# [Data provided]
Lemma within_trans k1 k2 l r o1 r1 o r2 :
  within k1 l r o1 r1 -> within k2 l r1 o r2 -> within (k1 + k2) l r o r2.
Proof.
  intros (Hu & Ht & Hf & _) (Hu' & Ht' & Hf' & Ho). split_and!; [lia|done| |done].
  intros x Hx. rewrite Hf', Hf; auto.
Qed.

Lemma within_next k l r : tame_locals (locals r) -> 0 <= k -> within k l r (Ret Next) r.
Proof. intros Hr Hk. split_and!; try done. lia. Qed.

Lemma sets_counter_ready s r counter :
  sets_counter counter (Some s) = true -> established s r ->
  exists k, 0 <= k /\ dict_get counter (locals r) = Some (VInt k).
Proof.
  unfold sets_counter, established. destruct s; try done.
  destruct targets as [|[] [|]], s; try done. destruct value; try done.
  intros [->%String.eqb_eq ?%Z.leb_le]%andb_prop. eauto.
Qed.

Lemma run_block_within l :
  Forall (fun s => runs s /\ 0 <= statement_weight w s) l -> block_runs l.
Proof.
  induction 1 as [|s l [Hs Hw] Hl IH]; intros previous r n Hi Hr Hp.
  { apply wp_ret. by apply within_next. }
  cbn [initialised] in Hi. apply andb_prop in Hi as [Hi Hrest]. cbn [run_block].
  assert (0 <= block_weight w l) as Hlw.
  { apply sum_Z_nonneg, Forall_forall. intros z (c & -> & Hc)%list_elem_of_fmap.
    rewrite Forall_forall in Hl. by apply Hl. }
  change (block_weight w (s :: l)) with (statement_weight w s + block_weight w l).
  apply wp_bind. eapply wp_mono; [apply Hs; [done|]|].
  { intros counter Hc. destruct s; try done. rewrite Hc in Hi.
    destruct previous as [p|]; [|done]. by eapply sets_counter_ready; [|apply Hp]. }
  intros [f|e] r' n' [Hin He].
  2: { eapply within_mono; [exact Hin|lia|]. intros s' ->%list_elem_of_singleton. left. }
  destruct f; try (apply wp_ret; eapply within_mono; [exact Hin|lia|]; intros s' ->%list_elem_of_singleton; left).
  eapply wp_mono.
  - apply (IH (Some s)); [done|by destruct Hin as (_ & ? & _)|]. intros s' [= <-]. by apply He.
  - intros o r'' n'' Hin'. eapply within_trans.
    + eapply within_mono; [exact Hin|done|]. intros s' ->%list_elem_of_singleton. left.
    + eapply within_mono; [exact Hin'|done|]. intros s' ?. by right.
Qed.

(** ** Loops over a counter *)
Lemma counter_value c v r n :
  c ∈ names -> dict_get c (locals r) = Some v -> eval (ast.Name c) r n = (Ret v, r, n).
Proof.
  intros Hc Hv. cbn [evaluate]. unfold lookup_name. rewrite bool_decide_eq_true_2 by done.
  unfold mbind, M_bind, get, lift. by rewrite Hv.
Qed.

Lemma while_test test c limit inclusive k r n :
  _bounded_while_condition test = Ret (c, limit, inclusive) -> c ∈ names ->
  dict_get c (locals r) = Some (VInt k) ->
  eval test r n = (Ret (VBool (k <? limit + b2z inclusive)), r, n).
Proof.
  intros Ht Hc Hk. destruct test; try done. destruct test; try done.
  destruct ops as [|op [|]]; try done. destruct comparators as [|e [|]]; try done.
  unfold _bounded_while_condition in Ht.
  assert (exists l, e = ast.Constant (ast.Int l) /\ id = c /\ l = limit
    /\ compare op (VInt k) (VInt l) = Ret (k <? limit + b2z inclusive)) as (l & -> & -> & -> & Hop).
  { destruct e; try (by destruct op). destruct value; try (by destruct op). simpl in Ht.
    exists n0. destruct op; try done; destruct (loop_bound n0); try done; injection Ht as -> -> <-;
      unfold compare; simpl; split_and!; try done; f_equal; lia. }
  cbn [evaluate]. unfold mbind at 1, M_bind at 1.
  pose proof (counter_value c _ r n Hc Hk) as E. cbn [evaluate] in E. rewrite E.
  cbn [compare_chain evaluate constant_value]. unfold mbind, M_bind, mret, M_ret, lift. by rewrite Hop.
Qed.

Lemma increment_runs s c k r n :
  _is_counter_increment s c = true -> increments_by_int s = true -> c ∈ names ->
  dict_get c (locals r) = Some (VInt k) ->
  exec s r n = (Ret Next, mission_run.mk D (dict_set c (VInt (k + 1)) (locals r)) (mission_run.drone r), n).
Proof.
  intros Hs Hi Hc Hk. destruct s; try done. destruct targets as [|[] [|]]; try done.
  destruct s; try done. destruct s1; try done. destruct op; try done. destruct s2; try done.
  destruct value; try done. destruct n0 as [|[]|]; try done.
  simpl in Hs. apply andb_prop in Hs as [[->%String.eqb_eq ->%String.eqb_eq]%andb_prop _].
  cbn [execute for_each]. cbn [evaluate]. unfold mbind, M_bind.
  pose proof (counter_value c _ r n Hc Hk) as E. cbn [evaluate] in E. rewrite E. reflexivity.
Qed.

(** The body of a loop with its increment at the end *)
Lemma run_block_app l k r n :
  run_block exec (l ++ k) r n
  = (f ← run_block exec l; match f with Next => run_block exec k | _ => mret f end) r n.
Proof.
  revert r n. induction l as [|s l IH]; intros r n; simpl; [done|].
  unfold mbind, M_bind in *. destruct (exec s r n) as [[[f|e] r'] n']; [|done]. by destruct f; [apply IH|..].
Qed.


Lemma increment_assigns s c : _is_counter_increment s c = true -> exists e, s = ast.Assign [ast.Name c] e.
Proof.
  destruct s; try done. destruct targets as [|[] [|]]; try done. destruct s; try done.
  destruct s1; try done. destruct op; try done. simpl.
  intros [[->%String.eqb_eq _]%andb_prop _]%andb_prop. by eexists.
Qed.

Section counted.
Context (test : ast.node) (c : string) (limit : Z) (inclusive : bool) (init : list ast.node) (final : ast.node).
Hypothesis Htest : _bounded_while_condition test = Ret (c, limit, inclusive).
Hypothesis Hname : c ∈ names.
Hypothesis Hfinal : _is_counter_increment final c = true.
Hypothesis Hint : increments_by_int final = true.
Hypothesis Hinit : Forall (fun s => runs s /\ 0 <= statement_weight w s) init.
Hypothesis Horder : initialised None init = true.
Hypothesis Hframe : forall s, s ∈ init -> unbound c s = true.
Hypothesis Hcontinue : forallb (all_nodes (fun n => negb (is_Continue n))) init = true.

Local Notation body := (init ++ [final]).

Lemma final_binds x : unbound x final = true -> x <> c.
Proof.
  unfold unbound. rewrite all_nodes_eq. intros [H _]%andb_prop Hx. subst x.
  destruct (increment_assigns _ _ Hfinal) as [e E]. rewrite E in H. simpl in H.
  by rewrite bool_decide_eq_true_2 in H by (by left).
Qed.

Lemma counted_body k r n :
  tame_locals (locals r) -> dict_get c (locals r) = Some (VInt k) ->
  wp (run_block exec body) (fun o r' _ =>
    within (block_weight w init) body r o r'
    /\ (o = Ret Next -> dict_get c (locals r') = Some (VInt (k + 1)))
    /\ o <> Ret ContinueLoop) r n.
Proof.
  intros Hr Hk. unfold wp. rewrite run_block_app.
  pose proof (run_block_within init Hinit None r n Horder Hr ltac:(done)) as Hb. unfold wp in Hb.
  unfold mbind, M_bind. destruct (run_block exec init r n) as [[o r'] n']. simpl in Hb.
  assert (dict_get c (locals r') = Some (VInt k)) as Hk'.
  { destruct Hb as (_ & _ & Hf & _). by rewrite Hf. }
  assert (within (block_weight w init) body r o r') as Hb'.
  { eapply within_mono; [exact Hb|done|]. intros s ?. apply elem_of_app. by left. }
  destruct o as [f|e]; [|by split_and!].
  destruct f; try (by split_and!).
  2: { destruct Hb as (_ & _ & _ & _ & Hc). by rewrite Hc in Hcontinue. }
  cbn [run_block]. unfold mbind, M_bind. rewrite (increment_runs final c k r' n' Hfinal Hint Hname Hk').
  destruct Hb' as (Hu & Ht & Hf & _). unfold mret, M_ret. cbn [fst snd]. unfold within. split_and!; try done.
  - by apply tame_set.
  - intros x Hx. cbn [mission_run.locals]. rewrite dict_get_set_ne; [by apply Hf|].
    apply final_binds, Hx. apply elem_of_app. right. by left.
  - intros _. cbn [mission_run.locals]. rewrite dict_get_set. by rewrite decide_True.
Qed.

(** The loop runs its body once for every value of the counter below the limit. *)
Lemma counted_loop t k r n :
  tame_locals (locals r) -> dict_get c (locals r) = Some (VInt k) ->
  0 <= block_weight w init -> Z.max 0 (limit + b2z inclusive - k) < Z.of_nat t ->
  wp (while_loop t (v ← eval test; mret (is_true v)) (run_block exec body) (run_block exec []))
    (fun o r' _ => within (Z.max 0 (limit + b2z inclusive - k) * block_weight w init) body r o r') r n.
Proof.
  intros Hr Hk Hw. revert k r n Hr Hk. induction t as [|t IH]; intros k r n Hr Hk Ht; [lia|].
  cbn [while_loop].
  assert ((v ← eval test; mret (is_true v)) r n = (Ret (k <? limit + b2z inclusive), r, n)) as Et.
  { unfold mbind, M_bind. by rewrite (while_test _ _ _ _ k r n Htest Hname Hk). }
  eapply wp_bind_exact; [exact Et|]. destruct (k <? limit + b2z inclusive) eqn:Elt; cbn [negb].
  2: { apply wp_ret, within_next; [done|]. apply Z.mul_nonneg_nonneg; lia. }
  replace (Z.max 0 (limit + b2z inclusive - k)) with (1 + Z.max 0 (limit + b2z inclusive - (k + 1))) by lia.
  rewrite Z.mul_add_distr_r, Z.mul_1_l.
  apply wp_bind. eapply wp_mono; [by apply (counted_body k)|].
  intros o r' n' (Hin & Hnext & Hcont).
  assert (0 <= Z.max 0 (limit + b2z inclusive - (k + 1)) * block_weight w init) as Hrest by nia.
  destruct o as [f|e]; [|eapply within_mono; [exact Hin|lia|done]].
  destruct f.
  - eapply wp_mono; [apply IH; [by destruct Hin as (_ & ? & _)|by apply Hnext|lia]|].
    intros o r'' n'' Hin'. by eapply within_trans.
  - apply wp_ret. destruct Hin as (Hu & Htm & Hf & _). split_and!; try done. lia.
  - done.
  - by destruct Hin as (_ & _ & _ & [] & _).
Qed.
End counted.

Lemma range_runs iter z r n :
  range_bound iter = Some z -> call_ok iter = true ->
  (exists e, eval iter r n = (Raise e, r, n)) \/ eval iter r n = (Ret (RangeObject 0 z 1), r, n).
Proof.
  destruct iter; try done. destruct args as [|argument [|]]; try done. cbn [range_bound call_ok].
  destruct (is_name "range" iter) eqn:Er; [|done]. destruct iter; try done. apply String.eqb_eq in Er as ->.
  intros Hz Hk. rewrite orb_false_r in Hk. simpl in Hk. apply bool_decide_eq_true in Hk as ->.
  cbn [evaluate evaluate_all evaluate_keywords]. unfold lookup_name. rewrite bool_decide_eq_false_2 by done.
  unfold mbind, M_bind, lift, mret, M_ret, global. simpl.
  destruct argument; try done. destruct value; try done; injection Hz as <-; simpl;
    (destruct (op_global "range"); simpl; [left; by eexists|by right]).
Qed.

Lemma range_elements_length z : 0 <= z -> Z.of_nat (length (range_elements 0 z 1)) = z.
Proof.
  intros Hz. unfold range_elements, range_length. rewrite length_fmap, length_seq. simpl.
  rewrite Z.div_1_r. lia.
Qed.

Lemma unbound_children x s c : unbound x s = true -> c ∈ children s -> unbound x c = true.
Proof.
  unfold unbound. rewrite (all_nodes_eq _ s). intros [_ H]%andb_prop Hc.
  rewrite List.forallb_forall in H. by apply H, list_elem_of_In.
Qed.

==

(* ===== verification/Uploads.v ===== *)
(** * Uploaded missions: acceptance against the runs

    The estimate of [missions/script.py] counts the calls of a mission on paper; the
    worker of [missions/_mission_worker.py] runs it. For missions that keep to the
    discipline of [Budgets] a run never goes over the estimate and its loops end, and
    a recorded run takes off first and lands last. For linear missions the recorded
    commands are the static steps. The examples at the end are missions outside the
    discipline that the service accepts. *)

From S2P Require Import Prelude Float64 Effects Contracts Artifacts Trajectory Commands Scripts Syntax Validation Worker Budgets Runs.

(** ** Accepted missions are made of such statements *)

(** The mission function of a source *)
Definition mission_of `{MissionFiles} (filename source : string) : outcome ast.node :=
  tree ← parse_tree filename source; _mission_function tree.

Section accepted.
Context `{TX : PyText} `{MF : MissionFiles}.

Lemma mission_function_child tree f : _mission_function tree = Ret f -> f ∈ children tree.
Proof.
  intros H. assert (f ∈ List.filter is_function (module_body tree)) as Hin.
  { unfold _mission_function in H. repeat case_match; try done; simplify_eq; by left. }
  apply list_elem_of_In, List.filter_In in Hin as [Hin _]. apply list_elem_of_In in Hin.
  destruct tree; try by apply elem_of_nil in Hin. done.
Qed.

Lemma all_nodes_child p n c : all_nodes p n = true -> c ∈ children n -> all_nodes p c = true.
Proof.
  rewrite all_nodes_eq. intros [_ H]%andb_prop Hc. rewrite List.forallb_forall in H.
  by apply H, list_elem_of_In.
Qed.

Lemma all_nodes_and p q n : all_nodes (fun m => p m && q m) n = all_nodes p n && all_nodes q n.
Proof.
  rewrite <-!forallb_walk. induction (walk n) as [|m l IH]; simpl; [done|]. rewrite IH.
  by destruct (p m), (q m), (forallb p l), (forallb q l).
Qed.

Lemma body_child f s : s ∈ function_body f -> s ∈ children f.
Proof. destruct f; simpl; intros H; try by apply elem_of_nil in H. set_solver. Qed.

# [Try it]
An exact copy of the lines above, from the one containing "(** ** Accepted" down to the one containing "Proof. destruct f;" and including both, is the whole answer; retype it and nothing else.

# [Result of the task]
(** ** Accepted missions are made of such statements *)

(** The mission function of a source *)
Definition mission_of `{MissionFiles} (filename source : string) : outcome ast.node :=
  tree ← parse_tree filename source; _mission_function tree.

Section accepted.
Context `{TX : PyText} `{MF : MissionFiles}.

Lemma mission_function_child tree f : _mission_function tree = Ret f -> f ∈ children tree.
Proof.
  intros H. assert (f ∈ List.filter is_function (module_body tree)) as Hin.
  { unfold _mission_function in H. repeat case_match; try done; simplify_eq; by left. }
  apply list_elem_of_In, List.filter_In in Hin as [Hin _]. apply list_elem_of_In in Hin.
  destruct tree; try by apply elem_of_nil in Hin. done.
Qed.

Lemma all_nodes_child p n c : all_nodes p n = true -> c ∈ children n -> all_nodes p c = true.
Proof.
  rewrite all_nodes_eq. intros [_ H]%andb_prop Hc. rewrite List.forallb_forall in H.
  by apply H, list_elem_of_In.
Qed.

Lemma all_nodes_and p q n : all_nodes (fun m => p m && q m) n = all_nodes p n && all_nodes q n.
Proof.
  rewrite <-!forallb_walk. induction (walk n) as [|m l IH]; simpl; [done|]. rewrite IH.
  by destruct (p m), (q m), (forallb p l), (forallb q l).
Qed.

Lemma body_child f s : s ∈ function_body f -> s ∈ children f.
Proof. destruct f; simpl; intros H; try by apply elem_of_nil in H. set_solver. Qed.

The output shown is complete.